** Opening Records for the task block **

Lemma lor_range x k : 0 <= x < 2 ^ 32 -> 0 <= k < 32 -> 0 <= Z.lor x (2 ^ k) < 2 ^ 32.
Proof.
  intros Hx Hk. assert (0 <= Z.lor x (2 ^ k)) as H0 by (apply Z.lor_nonneg; lia). split; [done|].
  destruct (Z.eq_dec (Z.lor x (2 ^ k)) 0); [lia|]. apply Z.log2_lt_pow2; [lia|].
  rewrite Z.log2_lor, Z.log2_pow2 by lia. apply Z.max_lub_lt; [|lia].
  destruct (Z.eq_dec x 0); [subst; done|]. by apply Z.log2_lt_pow2; lia.
Qed.

(** The rows fall into the option keys, with one bit each, the two special rows,
    and rows whose field the invariant does not look at. *)
Definition option_bits : list (dsn_field * Z) := (NoCache, 20) :: option_fields.

Definition row_class (i : nat) (row : MADB_DsnKey) : bool :=
  if IsAlias row then true
  else if bool_decide (Type_ row = DSN_TYPE_OPTION) then
    bool_decide (Exists (fun '(f, k) => field_of row = f /\ FlagValue row = 2 ^ k) option_bits)
    && bool_decide (field_of row = IsNamedPipe <-> i = DSNKEY_NAMEDPIPE_INDEX)
    && negb (i =? DSNKEY_TCPIP_INDEX)%nat && negb (i =? DSNKEY_OPTIONS_INDEX)%nat
  else bool_decide (i = DSNKEY_OPTIONS_INDEX) || bool_decide (i = DSNKEY_TCPIP_INDEX)
    || (bool_decide (field_of row ∉ ok_footprint) && negb (i =? DSNKEY_NAMEDPIPE_INDEX)%nat).

Lemma DsnKeys_classes : Forall (fun '(i, row) => row_class i row = true) (imap pair DsnKeys).
Proof. apply (bool_decide_eq_true_1 _). vm_compute. reflexivity. Qed.

Lemma key_row_class i row : DsnKeys !! i = Some row -> row_class i row = true.
Proof.
  intros H. pose proof DsnKeys_classes as HF. rewrite Forall_lookup in HF.
  apply (HF i (i, row)). by rewrite list_lookup_imap, H.
Qed.

Lemma switch_other d i : i <> DSNKEY_NAMEDPIPE_INDEX -> i <> DSNKEY_TCPIP_INDEX ->
  MADB_DsnSwitchDependents d i = (true, d).
Proof.
  intros H1 H2. unfold MADB_DsnSwitchDependents, DsnKeysSwitch. cbn [SwitchDependents_loop Dep_Key].
  apply not_eq_sym, Nat.eqb_neq in H1. apply not_eq_sym, Nat.eqb_neq in H2. by rewrite H1, H2.
Qed.

Lemma switch_true d i : fst (MADB_DsnSwitchDependents d i) = true.
Proof.
  destruct (decide (i = DSNKEY_NAMEDPIPE_INDEX)) as [->|H1]; [done|].
  destruct (decide (i = DSNKEY_TCPIP_INDEX)) as [->|H2]; [done|]. by rewrite switch_other.
Qed.

Lemma set_num_ne d f g v : f <> g -> num (set_num d f v) g = num d g.
Proof. intros. cbn. by rewrite fn_lookup_insert_ne. Qed.
Lemma set_num_eq d f v : num (set_num d f v) f = v.
Proof. cbn. by rewrite fn_lookup_insert. Qed.

Lemma store_field_frame d row v ow f : Type_ row <> DSN_TYPE_OPTION -> f <> field_of row ->
  num (store_field d row v ow) f = num d f.
Proof.
  intros Ht Hf. unfold store_field. destruct (Type_ row); try done; case_match; try done; by rewrite set_num_ne.
Qed.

** Closing Records for the task block **

With the string "rewrite" as the key, filter the data above and show the lines that match.

§ **Response to this task**
  rewrite Z.log2_lor, Z.log2_pow2 by lia. apply Z.max_lub_lt; [|lia].
  intros H. pose proof DsnKeys_classes as HF. rewrite Forall_lookup in HF.
  apply (HF i (i, row)). by rewrite list_lookup_imap, H.
  apply not_eq_sym, Nat.eqb_neq in H1. apply not_eq_sym, Nat.eqb_neq in H2. by rewrite H1, H2.
  destruct (decide (i = DSNKEY_TCPIP_INDEX)) as [->|H2]; [done|]. by rewrite switch_other.
Proof. intros. cbn. by rewrite fn_lookup_insert_ne. Qed.
Proof. cbn. by rewrite fn_lookup_insert. Qed.
  intros Ht Hf. unfold store_field. destruct (Type_ row); try done; case_match; try done; by rewrite set_num_ne.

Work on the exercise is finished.